Your assignment:
Your answer must be an exact transcription of every entry.

(Saved entries)
■ ■ ■

(* ===== verification/ResultsWriterProps.v ===== *)
(** * The loop of the results writer: properties

    The loop never stalls as long as every dispatch has rows: with the fuel of one iteration per
    request it ends, and every request that was sent has been answered exactly once, each class of
    requests in the order of its arrival. A dispatch without rows makes it spin for ever. *)
From S2P Require Import Prelude Types Db Tables Ingest Results ResultsFacts Float Options Adaptive AdaptiveProps.
From S2P Require Import IngestWriter IngestWriterProps ResultsWriter.

Definition r_reply_class (reply : ResultsReply) : ResultsClass :=
  match reply with
  | RRepDisposition _ => RComp
  | RRepDispatched _ => RDisp
  | RRepQueue _ | RRepUnit _ | RRepRecovered _ | RRepCount _ => RMeta
  end.

Definition r_channel (request : ResultsRequest) : nat :=
  match request with
  | RUpsertQueue _ reply | RDispatch _ reply | RComplete _ _ _ reply | RAbandon _ _ reply
  | RRecoverStale _ reply | RCleanupExpiredRecords _ reply | RVacuum reply => reply
  end.

(** A dispatch has rows: what [SqliteStore::claim_batch_inner] sends. *)
Definition has_rows (request : ResultsRequest) : Prop :=
  match request with RDispatch rows _ => rows <> [] | _ => True end.

Section replies.
Context `{EL : EnvLaws}.
(* ===== verification/WorkerSdkProps.v ===== *)
(** * The session of the worker SDK: properties

    Every job the session accepts is executed under a slot and reported exactly once, and a session
    that ends well has written all its reports; but a frame that is only partly read when a job
    finishes is lost. *)
From S2P Require Import Prelude Protocol WorkerSdk.

(** ** Accounts of the jobs *)

Definition executing_phase (p : task_phase) : bool :=
  match p with TNew _ | TRunning => true | _ => false end.
Definition running_phase (p : task_phase) : bool := match p with TRunning => true | _ => false end.

Definition job_of (t : task) : Z * string := (t_job_id t, t_dispatch_id t).

(** The tasks in a phase *)
Definition tasks_in (P : task_phase -> bool) (tasks : gmap nat task) : list task :=
  filter (fun t => P (t_phase t) = true) (map_to_list tasks).*2.

(** The job a frame reports *)
Definition report_of (m : WorkerMessage) : option (Z * string) :=
  match m with JobResultMsg job_id dispatch_id _ _ _ => Some (job_id, dispatch_id) | _ => None end.

Definition reports (l : list WorkerMessage) : list (Z * string) := omap report_of l.

Lemma reports_app l1 l2 : reports (l1 ++ l2) = reports l1 ++ reports l2.
Proof. apply omap_app. Qed.

(** A frame tells slots that add up. *)
Definition slots_add_up (concurrency : Z) (m : WorkerMessage) : Prop :=
  match m with
  | JobResultMsg _ _ _ running_jobs free_slots => 0 <= free_slots /\ 0 <= running_jobs /\ running_jobs + free_slots = concurrency
  | _ => True
  end.

Definition waits_for (ow : WorkerMessage * option waiter) : option nat :=
  match ow.2 with Some (WTask key) => Some key | _ => None end.

Lemma tasks_in_insert P tasks key t :
  tasks !! key = None -> tasks_in P (<[key := t]> tasks) ≡ₚ (if P (t_phase t) then [t] else []) ++ tasks_in P tasks.
Proof.
  intros Hk. unfold tasks_in. rewrite (map_to_list_insert _ _ _ Hk). rewrite fmap_cons, filter_cons. simpl.
  destruct (P (t_phase t)); [by rewrite decide_True by done|by rewrite decide_False by done].
Qed.

Lemma tasks_in_delete P tasks key t :
  tasks !! key = Some t -> tasks_in P tasks ≡ₚ (if P (t_phase t) then [t] else []) ++ tasks_in P (delete key tasks).
Proof.
  intros Hk. rewrite <-(insert_delete_id tasks key t Hk) at 1. by rewrite tasks_in_insert by apply lookup_delete_eq.
Qed.

Lemma tasks_in_update P tasks key t t' :
  tasks !! key = Some t ->
  exists rest, tasks_in P tasks ≡ₚ (if P (t_phase t) then [t] else []) ++ rest /\
    tasks_in P (<[key := t']> tasks) ≡ₚ (if P (t_phase t') then [t'] else []) ++ rest.
Proof.
  intros Hk. exists (tasks_in P (delete key tasks)). split; [by apply tasks_in_delete|].
  rewrite <-insert_delete_eq. by rewrite tasks_in_insert by apply lookup_delete_eq.
Qed.

Section props.
Context `{Cb : Cbor} (json_error : bytes -> option string).
Context (queue_name : string) (concurrency : Z) (Hconc : 0 <= concurrency).

(** What holds of a session after any events. *)
Record session_ok (s : session) : Prop := {
  so_fresh : forall key, (se_next s <= key)%nat -> se_tasks s !! key = None;
  so_slots : 0 <= se_slots s /\ se_slots s + Z.of_nat (length (tasks_in running_phase (se_tasks s))) = concurrency;
  so_jobs : se_spawned s ≡ₚ (job_of <$> tasks_in executing_phase (se_tasks s)) ++ reports (se_outbound s).*1 ++
    reports (se_written s);
  so_waits : NoDup (omap waits_for (se_outbound s));
  so_waiting : forall m key, (m, Some (WTask key)) ∈ se_outbound s -> exists t,
    se_tasks s !! key = Some t /\ t_phase t = TReporting;
  so_reports : forall m w, (m, w) ∈ se_outbound s -> is_Some (report_of m) -> exists key, w = Some (WTask key);
  so_sums : Forall (slots_add_up concurrency) ((se_outbound s).*1 ++ se_written s);
  so_drain : se_state s = Serving -> (Drain, Some WServe) ∈ se_outbound s \/ se_blocked s = false;
  so_drained : se_state s <> Serving -> Drain ∈ se_written s;
  so_serve : forall m, (m, Some WServe) ∈ se_outbound s -> m = Drain
}.

(** The parts of a session [session_ok] speaks of *)
Definition accounted (s : session) :=
  (se_state s, se_blocked s, se_tasks s, se_next s, se_slots s, se_outbound s, se_written s, se_spawned s).

Lemma session_ok_eq s s' : accounted s' = accounted s -> session_ok s -> session_ok s'.
Proof.
  destruct s, s'. unfold accounted. simpl. intros [= -> -> -> -> -> -> -> ->] [? ? ? ? ? ? ? ? ? ?].
  split; done.
Qed.

Lemma session_new_ok instance_id : session_ok (session_new queue_name concurrency instance_id).
Proof.
  split; simpl; try done; try set_solver.
  - split; [done|]. unfold tasks_in. rewrite map_to_list_empty. simpl. lia.
  - by repeat constructor.
  - by right.
Qed.

(** *** The steps *)

Lemma spawn_job_ok job_id dispatch_id count payload s :
  session_ok s -> session_ok (spawn_job job_id dispatch_id count payload s).
Proof.
  intros [Hf Hs Hj Hw Hwt Hr Hsum Hd Hd2 Hsv].
  assert (se_tasks s !! se_next s = None) as Hnew by (apply Hf; lia).
  split; simpl; try done.
  - intros key Hk. rewrite lookup_insert_ne by lia. apply Hf. lia.
  - by rewrite (Permutation_length (tasks_in_insert running_phase _ _ _ Hnew)).
  - rewrite (tasks_in_insert executing_phase _ _ _ Hnew). simpl. rewrite Hj, Permutation_app_comm. done.
  - intros m key Hin. destruct (Hwt m key Hin) as (t & Ht & Hp). exists t. split; [|done].
    rewrite lookup_insert_ne; [done|]. intros <-. congruence.
Qed.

■ ■ ■

Your solution:
(* ===== verification/ResultsWriterProps.v ===== *)
(** * The loop of the results writer: properties

    The loop never stalls as long as every dispatch has rows: with the fuel of one iteration per
    request it ends, and every request that was sent has been answered exactly once, each class of
    requests in the order of its arrival. A dispatch without rows makes it spin for ever. *)
From S2P Require Import Prelude Types Db Tables Ingest Results ResultsFacts Float Options Adaptive AdaptiveProps.
From S2P Require Import IngestWriter IngestWriterProps ResultsWriter.

Definition r_reply_class (reply : ResultsReply) : ResultsClass :=
  match reply with
  | RRepDisposition _ => RComp
  | RRepDispatched _ => RDisp
  | RRepQueue _ | RRepUnit _ | RRepRecovered _ | RRepCount _ => RMeta
  end.

Definition r_channel (request : ResultsRequest) : nat :=
  match request with
  | RUpsertQueue _ reply | RDispatch _ reply | RComplete _ _ _ reply | RAbandon _ _ reply
  | RRecoverStale _ reply | RCleanupExpiredRecords _ reply | RVacuum reply => reply
  end.

(** A dispatch has rows: what [SqliteStore::claim_batch_inner] sends. *)
Definition has_rows (request : ResultsRequest) : Prop :=
  match request with RDispatch rows _ => rows <> [] | _ => True end.

Section replies.
Context `{EL : EnvLaws}.
(* ===== verification/WorkerSdkProps.v ===== *)
(** * The session of the worker SDK: properties

    Every job the session accepts is executed under a slot and reported exactly once, and a session
    that ends well has written all its reports; but a frame that is only partly read when a job
    finishes is lost. *)
From S2P Require Import Prelude Protocol WorkerSdk.

(** ** Accounts of the jobs *)

Definition executing_phase (p : task_phase) : bool :=
  match p with TNew _ | TRunning => true | _ => false end.
Definition running_phase (p : task_phase) : bool := match p with TRunning => true | _ => false end.

Definition job_of (t : task) : Z * string := (t_job_id t, t_dispatch_id t).

(** The tasks in a phase *)
Definition tasks_in (P : task_phase -> bool) (tasks : gmap nat task) : list task :=
  filter (fun t => P (t_phase t) = true) (map_to_list tasks).*2.

(** The job a frame reports *)
Definition report_of (m : WorkerMessage) : option (Z * string) :=
  match m with JobResultMsg job_id dispatch_id _ _ _ => Some (job_id, dispatch_id) | _ => None end.

Definition reports (l : list WorkerMessage) : list (Z * string) := omap report_of l.

Lemma reports_app l1 l2 : reports (l1 ++ l2) = reports l1 ++ reports l2.
Proof. apply omap_app. Qed.

(** A frame tells slots that add up. *)
Definition slots_add_up (concurrency : Z) (m : WorkerMessage) : Prop :=
  match m with
  | JobResultMsg _ _ _ running_jobs free_slots => 0 <= free_slots /\ 0 <= running_jobs /\ running_jobs + free_slots = concurrency
  | _ => True
  end.

Definition waits_for (ow : WorkerMessage * option waiter) : option nat :=
  match ow.2 with Some (WTask key) => Some key | _ => None end.

Lemma tasks_in_insert P tasks key t :
  tasks !! key = None -> tasks_in P (<[key := t]> tasks) ≡ₚ (if P (t_phase t) then [t] else []) ++ tasks_in P tasks.
Proof.
  intros Hk. unfold tasks_in. rewrite (map_to_list_insert _ _ _ Hk). rewrite fmap_cons, filter_cons. simpl.
  destruct (P (t_phase t)); [by rewrite decide_True by done|by rewrite decide_False by done].
Qed.

Lemma tasks_in_delete P tasks key t :
  tasks !! key = Some t -> tasks_in P tasks ≡ₚ (if P (t_phase t) then [t] else []) ++ tasks_in P (delete key tasks).
Proof.
  intros Hk. rewrite <-(insert_delete_id tasks key t Hk) at 1. by rewrite tasks_in_insert by apply lookup_delete_eq.
Qed.

Lemma tasks_in_update P tasks key t t' :
  tasks !! key = Some t ->
  exists rest, tasks_in P tasks ≡ₚ (if P (t_phase t) then [t] else []) ++ rest /\
    tasks_in P (<[key := t']> tasks) ≡ₚ (if P (t_phase t') then [t'] else []) ++ rest.
Proof.
  intros Hk. exists (tasks_in P (delete key tasks)). split; [by apply tasks_in_delete|].
  rewrite <-insert_delete_eq. by rewrite tasks_in_insert by apply lookup_delete_eq.
Qed.

Section props.
Context `{Cb : Cbor} (json_error : bytes -> option string).
Context (queue_name : string) (concurrency : Z) (Hconc : 0 <= concurrency).

(** What holds of a session after any events. *)
Record session_ok (s : session) : Prop := {
  so_fresh : forall key, (se_next s <= key)%nat -> se_tasks s !! key = None;
  so_slots : 0 <= se_slots s /\ se_slots s + Z.of_nat (length (tasks_in running_phase (se_tasks s))) = concurrency;
  so_jobs : se_spawned s ≡ₚ (job_of <$> tasks_in executing_phase (se_tasks s)) ++ reports (se_outbound s).*1 ++
    reports (se_written s);
  so_waits : NoDup (omap waits_for (se_outbound s));
  so_waiting : forall m key, (m, Some (WTask key)) ∈ se_outbound s -> exists t,
    se_tasks s !! key = Some t /\ t_phase t = TReporting;
  so_reports : forall m w, (m, w) ∈ se_outbound s -> is_Some (report_of m) -> exists key, w = Some (WTask key);
  so_sums : Forall (slots_add_up concurrency) ((se_outbound s).*1 ++ se_written s);
  so_drain : se_state s = Serving -> (Drain, Some WServe) ∈ se_outbound s \/ se_blocked s = false;
  so_drained : se_state s <> Serving -> Drain ∈ se_written s;
  so_serve : forall m, (m, Some WServe) ∈ se_outbound s -> m = Drain
}.

(** The parts of a session [session_ok] speaks of *)
Definition accounted (s : session) :=
  (se_state s, se_blocked s, se_tasks s, se_next s, se_slots s, se_outbound s, se_written s, se_spawned s).

Lemma session_ok_eq s s' : accounted s' = accounted s -> session_ok s -> session_ok s'.
Proof.
  destruct s, s'. unfold accounted. simpl. intros [= -> -> -> -> -> -> -> ->] [? ? ? ? ? ? ? ? ? ?].
  split; done.
Qed.

Lemma session_new_ok instance_id : session_ok (session_new queue_name concurrency instance_id).
Proof.
  split; simpl; try done; try set_solver.
  - split; [done|]. unfold tasks_in. rewrite map_to_list_empty. simpl. lia.
  - by repeat constructor.
  - by right.
Qed.

(** *** The steps *)

Lemma spawn_job_ok job_id dispatch_id count payload s :
  session_ok s -> session_ok (spawn_job job_id dispatch_id count payload s).
Proof.
  intros [Hf Hs Hj Hw Hwt Hr Hsum Hd Hd2 Hsv].
  assert (se_tasks s !! se_next s = None) as Hnew by (apply Hf; lia).
  split; simpl; try done.
  - intros key Hk. rewrite lookup_insert_ne by lia. apply Hf. lia.
  - by rewrite (Permutation_length (tasks_in_insert running_phase _ _ _ Hnew)).
  - rewrite (tasks_in_insert executing_phase _ _ _ Hnew). simpl. rewrite Hj, Permutation_app_comm. done.
  - intros m key Hin. destruct (Hwt m key Hin) as (t & Ht & Hp). exists t. split; [|done].
    rewrite lookup_insert_ne; [done|]. intros <-. congruence.
Qed.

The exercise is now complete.